Regarder un film de Guy Maddin, c’est accepter de se perdre entre plusieurs degrés de réalité, tout en arrivant à se rattacher à une seule même émotion, qui, souvent, paraît à des années lumières des idées premières abordées.

En plus de rendre hommage à la ville de son enfance, Winnipeg, le réalisateur canadien encense le cinéma dans toutes ses formes, de la fiction au documentaire, tout en s’emparant de tous les codes cinématographiques existants pour en servir une expérimentation filmique terriblement jubilatoire.

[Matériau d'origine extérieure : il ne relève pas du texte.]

(** The end of a release: what becomes of the assignment. *)
Lemma wp_release_writer s A R p b w :
  ls_bmls s !! p = Some b → hasf (bml_flags b) BML_WRITE = w → hasf (bml_flags b) BML_FAILED = false →
  bound s A → ls_writers s = nwriters R → nwriters R ≤ nwriters A → 0 ≤ nwriters R →
  (w = false → nwriters R = nwriters A) → (w = true → nwriters A ≠ 0) → env_ok (ls_env s) →
  wp (release_writer p) (λ odtr s', bound s' R ∧ (∃ ion asg e', env_ok e' ∧
      s' = ls_with_ios (ls_with_misc s (ls_opcnt s) (ls_tt s) (ls_coh s) e') ion asg (ls_seq s) (ls_odt s) (ls_freed s)) ∧
    (odtr ≠ None → nwriters R = 0) ∧ odtr = (if w && (nwriters R =? 0) then ls_assign s else None)) s.
Proof.
  intros Hb HW Hf Hbd Hw Hle H0' Hro Hwo Hen. unfold release_writer. do 2 wp_step. wp_step. eapply wp_getL; [done|].
  rewrite HW, Hw. destruct (w && (nwriters R =? 0)) eqn:Hlast.
  - apply andb_true_iff in Hlast as [-> Hz]. unfold bound in Hbd.
    destruct (Z.eqb_spec (nwriters A) 0); [by specialize (Hwo eq_refl)|].
    destruct Hbd as (ion & elem & Hion & Has & _ & (Hbf & Hbs & Hbb & _) & Hno). rewrite Hno, Has, Hion.
    assert (hasf (bml_flags b) BML_ASSFAIL = false ∧ hasf (bml_flags b) BML_RECOVERFAIL = false) as [-> ->].
    { apply hasf_lor_false. exact Hf. }
    cbn [negb]. wp_step. rewrite Hbs, Hbb, !Z.eqb_refl. do 2 (wp_step; wp_step; [done|]). do 6 wp_step.
    apply wp_onEnv. eapply wp_mono; [by apply wp_queue_work|]. intros _ e' [He' _]. wp_step. split_and!.
    + unfold bound. by rewrite Hz.
    + by exists None, None, e'.
    + intros _. lia.
    + done.
  - wp_step. split_and!; [|exists (ls_wr_ion s), (ls_assign s), (ls_env s); split; [done|by destruct s]|done|done].
    unfold bound in *. destruct (Z.eqb_spec (nwriters R) 0) as [Hz|Hz].
    + destruct w; [done|]. by rewrite <-Hro, Hz in Hbd by done.
    + destruct (Z.eqb_spec (nwriters A) 0); [lia|done].
Qed.

Lemma rest_flag b b' f :
  rest b = rest b' → Z.ldiff f (Z.lor BML_CHAIN BML_BMI) = f → hasf (bml_flags b) f = hasf (bml_flags b') f.
Proof. intros Hr Hf. apply (f_equal bml_flags) in Hr. cbn in Hr. rewrite <-Hf, <-!hasf_clrf. by rewrite Hr. Qed.

Lemma revoke_sub A cl p cl' x : x ∈ leases_of (revoke A cl p) cl' → x ∈ leases_of A cl'.
Proof.
  destruct (decide (cl' = cl)) as [->|Hne].
  - rewrite leases_of_revoke. unfold drop_lease. by intros [_ ?]%list_elem_of_filter.
  - unfold revoke. destruct (drop_lease p (leases_of A cl)); unfold leases_of;
      [by rewrite lookup_delete_ne|by rewrite lookup_insert_ne].
Qed.
Lemma clean_rest_revoke m m' A cl p : clean m A → same_rest m m' → clean m' (revoke A cl p).
Proof.
  intros Hc Hs cl' q w Hq%revoke_sub. destruct (Hc _ _ _ Hq) as (b & Hb & Hf). specialize (Hs q). rewrite Hb in Hs.
  destruct (m' !! q) as [b'|]; [|done]. exists b'. split; [done|]. apply (inj Some) in Hs.
  by rewrite <-(rest_flag b b' BML_FAILED Hs eq_refl).
Qed.

(** The flags of the bmap after a release. *)
Definition dio_after (fl w r : Z) : Z :=
  if hasf fl (Z.lor BMAPF_DIO BMAPF_DIOCB) && ((w =? 0) || ((w =? 1) && (r =? 0)))
  then clrf fl (Z.lor BMAPF_DIO BMAPF_DIOCB) else fl.

Lemma release_coherent m hs ks A cl p w fl :
  linked m hs ks A → (p, w) ∈ leases_of A cl →
  (hasf fl BMAPF_DIO = true ∨ nwriters A = 0 ∨ nwriters A + nreaders A = 1) →
  let R := revoke A cl p in
  hasf (clrf (dio_after fl (nwriters R) (nreaders R)) BMAPF_IOSASSIGNED) BMAPF_DIO = true ∨
  nwriters R = 0 ∨ nwriters R + nreaders R = 1.
Proof.
  intros Hlk Hp Hco R. destruct (revoke_counts _ _ _ _ _ _ _ Hlk Hp) as (Hw & Hs & _ & _). fold R in Hw, Hs.
  destruct (nwriters_nonneg R), (nwriters_nonneg A). unfold dio_after.
  destruct ((nwriters R =? 0) || ((nwriters R =? 1) && (nreaders R =? 0))) eqn:Hc; [right; lia|].
  rewrite andb_false_r. rewrite hasf_clrf. change (Z.ldiff BMAPF_DIO BMAPF_IOSASSIGNED) with BMAPF_DIO.
  destruct Hco as [->|[Hz|Hz]]; [by left|right; lia|right; lia].
Qed.

(** The part of a release that takes the lease off the lists. *)
Lemma wp_release_lists s A cl p w b Q :
  linv s A → (p, w) ∈ leases_of A cl → ls_bmls s !! p = Some b →
  (∀ m' hs' t' b', (∃ ks, linked m' hs' ks (revoke A cl p)) → m' !! p = Some b' →
     hasf (bml_flags b') BML_WRITE = w → hasf (bml_flags b') BML_FAILED = false → clean m' (revoke A cl p) →
     Q tt (ls_with_misc (ls_with_leases s m' hs' (nwriters (revoke A cl p)) (nreaders (revoke A cl p)))
             (ls_opcnt s) t' (ls_coh s) (ls_env s))) →
  wp (whenM (hasf (bml_flags b) BML_TIMEOQ) (_ ← timeotbl_mdsi p BTE_DEL; mret tt))
     (λ _ s', wp (mds_bmap_bml_del_locked p) (λ _ s', wp (clrLf p BML_BMI) Q s') s') s.
Proof.
  intros Hinv Hp Hb HQ.
  assert (∃ b0, ls_bmls s !! p = Some b0 ∧ hasf (bml_flags b0) BML_FAILED = false ∧ hasf (bml_flags b0) BML_WRITE = w)
    as (b0 & Hb0 & Hf & HW).
  { destruct (li_clean _ _ Hinv _ _ _ Hp) as (b0 & Hb0 & Hf0). exists b0. split; [done|]. split; [done|].
    destruct (li_rep _ _ Hinv) as ([ks (_ & _ & _ & Hr)] & _). pose proof (lookup_leases_of _ _ _ Hp) as Hl.
    destruct (seg_cell _ _ _ _ _ _ _ (proj2 (proj2 (Hr _ _ Hl))) Hp) as (? & ? & b1 & Hb1 & _ & _ & _ & HW1 & _). congruence. }
  simplify_eq.
  eapply (wp_mono _ (λ _ s', ∃ t' b2, core b2 = core b ∧
    s' = ls_with_misc (ls_with_bmls s (<[p := b2]> (ls_bmls s))) (ls_opcnt s) t' (ls_coh s) (ls_env s))).
  { apply wp_when; intros Ht.
    - wp_step. eapply wp_timeotbl_del; [done|]. intros sq t'. wp_step. eexists t', _. split; [|reflexivity].
      unfold core. cbn [bml_flags l_with_flags]. unfold clrf. by rewrite <-Z.land_assoc.
    - exists (ls_tt s), b. split; [done|]. rewrite insert_id by done. by destruct s. }
  intros _ s2 (t' & b2 & Hcore & ->). set (s2 := ls_with_misc _ _ _ _ _).
  assert (Hsc : same_core (ls_bmls s) (ls_bmls s2)) by (cbn; by eapply same_core_insert).
  assert (Hrep2 : rep s2 A) by (eapply rep_view; [apply Hinv|by apply same_core_view|done..]).
  eapply wp_mono; [by eapply wp_del_locked|]. intros _ s3 (Hrep3 & m3 & hs3 & w3 & r3 & -> & Hsr).
  pose proof (Hsr p) as Hsrp. cbn [ls_bmls s2 ls_with_misc ls_with_bmls ls_with_leases] in Hsrp. rewrite lookup_insert_eq in Hsrp.
  destruct (m3 !! p) as [b3|] eqn:Hb3; [|done]. apply (inj Some) in Hsrp.
  unfold clrLf. eapply wp_modL; [exact Hb3|]. set (b4 := l_with_flags b3 _).
  destruct Hrep3 as ([ks3 Hlk3] & Hw3 & Hr3). cbn in Hw3, Hr3, Hlk3. rewrite Hw3, Hr3.
  assert (Hfl : ∀ f, Z.ldiff f (Z.lor BML_CHAIN BML_BMI) = f → Z.ldiff f (Z.lor BML_DIOCB BML_TIMEOQ) = f →
                     Z.ldiff f BML_BMI = f → hasf (bml_flags b4) f = hasf (bml_flags b) f).
  { intros f H1' H2' H3'. unfold b4. cbn [bml_flags l_with_flags]. rewrite hasf_clrf, H3'.
    rewrite <-(rest_flag _ _ f Hsrp H1'). by apply core_flag. }
  refine (HQ (<[p := b4]> m3) hs3 t' b4 _ _ _ _ _).
  - exists ks3. eapply linked_view; [|done]. eapply same_view_insert; [done|by apply view_clrf].
  - apply lookup_insert_eq.
  - by rewrite Hfl.
  - by rewrite Hfl.
  - eapply clean_insert; [|exact Hb3|by rewrite Hfl].
    eapply clean_rest_revoke; [|exact Hsr]. eapply clean_core; [apply Hinv|done].
Qed.

(** The rest of a release, from a state in which the lists are those of
    [R]. *)
Lemma wp_release_tail s A R p b w :
  (∃ ks, linked (ls_bmls s) (ls_leases s) ks R) → ls_writers s = nwriters R → ls_readers s = nreaders R →
  ls_bmls s !! p = Some b → hasf (bml_flags b) BML_WRITE = w → hasf (bml_flags b) BML_FAILED = false →
  clean (ls_bmls s) R → bound s A → 0 < ls_opcnt s → (∀ cl, p ∉ (leases_of R cl).*1) →
  nwriters R ≤ nwriters A → (w = false → nwriters R = nwriters A) → (w = true → nwriters A ≠ 0) →
  (hasf (clrf (dio_after (ls_flags s) (nwriters R) (nreaders R)) BMAPF_IOSASSIGNED) BMAPF_DIO = true ∨
   nwriters R = 0 ∨ nwriters R + nreaders R = 1) → env_ok (ls_env s) →
  wp release_dio (λ _ s', wp (release_writer p) (λ odtr s', wp (release_done p odtr)
    (λ rc s', rc = 0 ∧ linv s' R ∧ ls_bmls s' !! p = None ∧
      ls_freed s' = ls_freed s ++ (if w && (nwriters R =? 0) then option_list (ls_assign s) else [])) s') s') s.
Proof.
  intros [ks Hlk] Hw Hr Hb HW Hf Hcl Hbd Hop Habs Hle Hro Hwo Hco Hen.
  unfold release_dio, clrB. do 2 wp_step.
  eapply (wp_mono _ (λ _ s', s' = ls_with_flags s (dio_after (ls_flags s) (nwriters R) (nreaders R)))).
  { unfold dio_after. rewrite Hw, Hr. apply wp_when; intros ->; [by wp_step|by destruct s]. }
  intros _ ? ->. set (fl := dio_after _ _ _) in *. eapply wp_mono.
  { eapply (wp_release_writer _ A R p b w); try done; [|by apply nwriters_nonneg].
    unfold bound in *. destruct (nwriters A =? 0); [done|]. destruct Hbd as (ion & elem & ? & ? & ? & ? & Hno).
    exists ion, elem. cbn. split_and!; try done. unfold fl, dio_after. case_match; [by rewrite hasf_clrf|done]. }
  intros odtr s' (Hbd' & (ion & asg & e' & He' & ->) & Hz & Hodtr).
  assert (Hbd2 : ∀ o fr fl', hasf fl' BMAPF_NOION = hasf fl BMAPF_NOION → (odtr = None → o = ls_odt s) →
    bound (Build_lstate T E (delete p (ls_bmls s)) (ls_leases s) (ls_writers s) (ls_readers s) fl' ion asg (ls_seq s)
      (ls_fid s) (ls_bmapno s) (ls_opcnt s - 1) (ls_tt s) (ls_coh s) fr (ls_now s) o e') R).
  { intros o fr fl' Hfl' Ho. unfold bound in *. destruct (Z.eqb_spec (nwriters R) 0) as [|Hnz]; [done|].
    destruct odtr; [by destruct Hnz; apply Hz|]. rewrite Ho by done.
    destruct Hbd' as (i' & el & ? & ? & ? & ? & Hno). exists i', el. by split_and!; cbn; try rewrite Hfl'. }
  assert (Hfin : ∀ o fr, (odtr = None → o = ls_odt s) →
    linv (Build_lstate T E (delete p (ls_bmls s)) (ls_leases s) (ls_writers s) (ls_readers s) (clrf fl BMAPF_IOSASSIGNED)
      ion asg (ls_seq s) (ls_fid s) (ls_bmapno s) (ls_opcnt s - 1) (ls_tt s) (ls_coh s) fr (ls_now s) o e') R).
  { intros o fr Ho. split; [split; [exists ks; by apply linked_forget|done]| |done| |cbn; lia|done].
    - apply Hbd2; [by rewrite hasf_clrf|done].
    - intros cl q w' Hq. cbn. rewrite lookup_delete_ne; [by eapply Hcl|]. intros ->. apply (Habs cl).
      by apply (list_elem_of_fmap_2 fst _ (q, w')). }
  assert (Hopt : (if w && (nwriters R =? 0) then option_list (ls_assign s) else []) = option_list odtr)
    by (rewrite Hodtr; by case_match).
  unfold release_done, clrB. do 5 wp_step. rewrite Hopt. clear Hodtr Hopt. destruct odtr as [elem|]; repeat wp_step; split_and!.
  all: try done; try (apply lookup_delete_eq); try (by apply Hfin). by rewrite app_nil_r.
Qed.

Lemma wp_bml_release s A cl p w b :
  linv s A → (p, w) ∈ leases_of A cl → ls_bmls s !! p = Some b →
  bml_refcnt b ≤ 1 → hasf (bml_flags b) BML_FREEING = true → hasf (bml_flags b) BML_BMI = true →
  0 < ls_opcnt s → hasf (ls_flags s) BMAPF_IOSASSIGNED = false →
  wp (mds_bmap_bml_release p) (λ rc s', rc = 0 ∧ linv s' (revoke A cl p) ∧ ls_bmls s' !! p = None ∧
    ls_freed s' = ls_freed s ++ (if w && (nwriters (revoke A cl p) =? 0) then option_list (ls_assign s) else [])) s.
Proof.
  intros Hinv Hp Hb Href Hfree Hbmi Hop Hwait. pose proof (li_rep _ _ Hinv) as ([ks Hlk] & _).
  pose proof (release_coherent _ _ _ _ _ _ _ (setf (ls_flags s) BMAPF_IOSASSIGNED) Hlk Hp) as Hco.
  pose proof (revoke_absent _ _ _ _ _ _ _ Hlk Hp) as Habs.
  destruct (revoke_counts _ _ _ _ _ _ _ Hlk Hp) as (Hcw & _ & Hro & Hwo). set (R := revoke A cl p) in *.
  unfold mds_bmap_bml_release, setB, clrB. do 2 wp_step. wp_step. wp_step; [lia|]. wp_step. wp_step; [by rewrite Hwait|].
  do 2 wp_step. set (s1 := ls_with_flags s _). wp_step. eapply wp_getL; [done|].
  replace (bml_refcnt b >? 1) with false by lia. rewrite Hfree, Hbmi. cbn [negb orb].
  assert (Hco1 : coherent s1 A).
  { unfold coherent, s1. cbn. rewrite hasf_setf, orb_false_r. apply Hinv. }
  assert (Hbd1 : bound s1 A).
  { pose proof (li_bound _ _ Hinv) as Hbd. unfold bound in *. destruct (nwriters A =? 0); [done|].
    destruct Hbd as (ion & elem & ? & ? & ? & ? & ?). exists ion, elem. cbn. split_and!; try done.
    by rewrite hasf_setf, orb_false_r. }
  assert (Hinv1 : linv s1 A) by (destruct Hinv; by split).
  wp_step. set (Post := λ (rc : Z) (s' : lstate T E), rc = 0 ∧ _).
  eapply wp_mono; [apply (wp_release_lists s1 A cl p w b (λ _ s', wp release_dio (λ _ s', wp (release_writer p)
    (λ odtr s', wp (release_done p odtr) Post s') s') s') Hinv1 Hp Hb)|].
  - intros m' hs' t' b' Hlk' Hb' HW HF Hcl'.
    apply (wp_release_tail (ls_with_misc (ls_with_leases s1 m' hs' (nwriters R) (nreaders R)) (ls_opcnt s1) t'
             (ls_coh s1) (ls_env s1)) A R p b' w); try done; [apply Hco, Hco1|apply Hinv].
  - intros [] s2 H2'. do 2 wp_step. eapply wp_mono; [exact H2'|]. intros [] s3 H3'. wp_step. eapply wp_mono; [exact H3'|].
    intros [] s4 H4'. wp_step. eapply wp_mono; [exact H4'|]. intros [] s5 H5'. exact H5'.
Qed.
End release.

L’appellation « faux-documentaire fiction » lui correspond parfaitement, dans le sens où un homme dans un train pense à une ville existante qui ne prend pas vie de la même manière que la réalité le proposerait, on est doublement dans le faux. Il est impossible de cerner ce qui est réel et ce qui ne l’est pas, mais on sait qu’une ville prend vie et on nous sert son portrait politico-social anarchiste.


Un homme dans un train somnole et pense à la ville de son enfance. De cette idée de départ se dresse le portrait d’une ville. Entre réalisme et surréalisme, Winnipeg se dévoile, semblant dans sa diégèse passéiste être également un pur constat de l’époque actuel. Les pensées se mélangent, la nostalgie côtoie de réels questionnements de notre présent, créant dans son ensemble une œuvre d’une grande richesse, où tout n’est pas forcément cernable tant l’univers mental du metteur en scène lui est personnel.


La gourmandise du réalisateur le pousse aux errances impertinentes pour « l’Art », mais elles reflètent exactement le côté « demi-sommeil » de ce personnage fatigué intermédiaire de la narration, qui ne suit aucun fil rouge et dépasse ses propres pensées.


La mise en scène se justifie donc elle-même, la post-production s’empare de tous les codes soviétiques du cinéma, surfant sur le travail de grands metteurs en scène historiquement connus pour leur montage : Dziga Vertov et Sergueï Eisenstein. L’image est granuleuse et la caméra tremblotante, venant renforcer le côté fragile du sommeil, où tout n’est pas limpide, mais où les images restent suffisamment éloquentes pour s’en souvenir au réveil.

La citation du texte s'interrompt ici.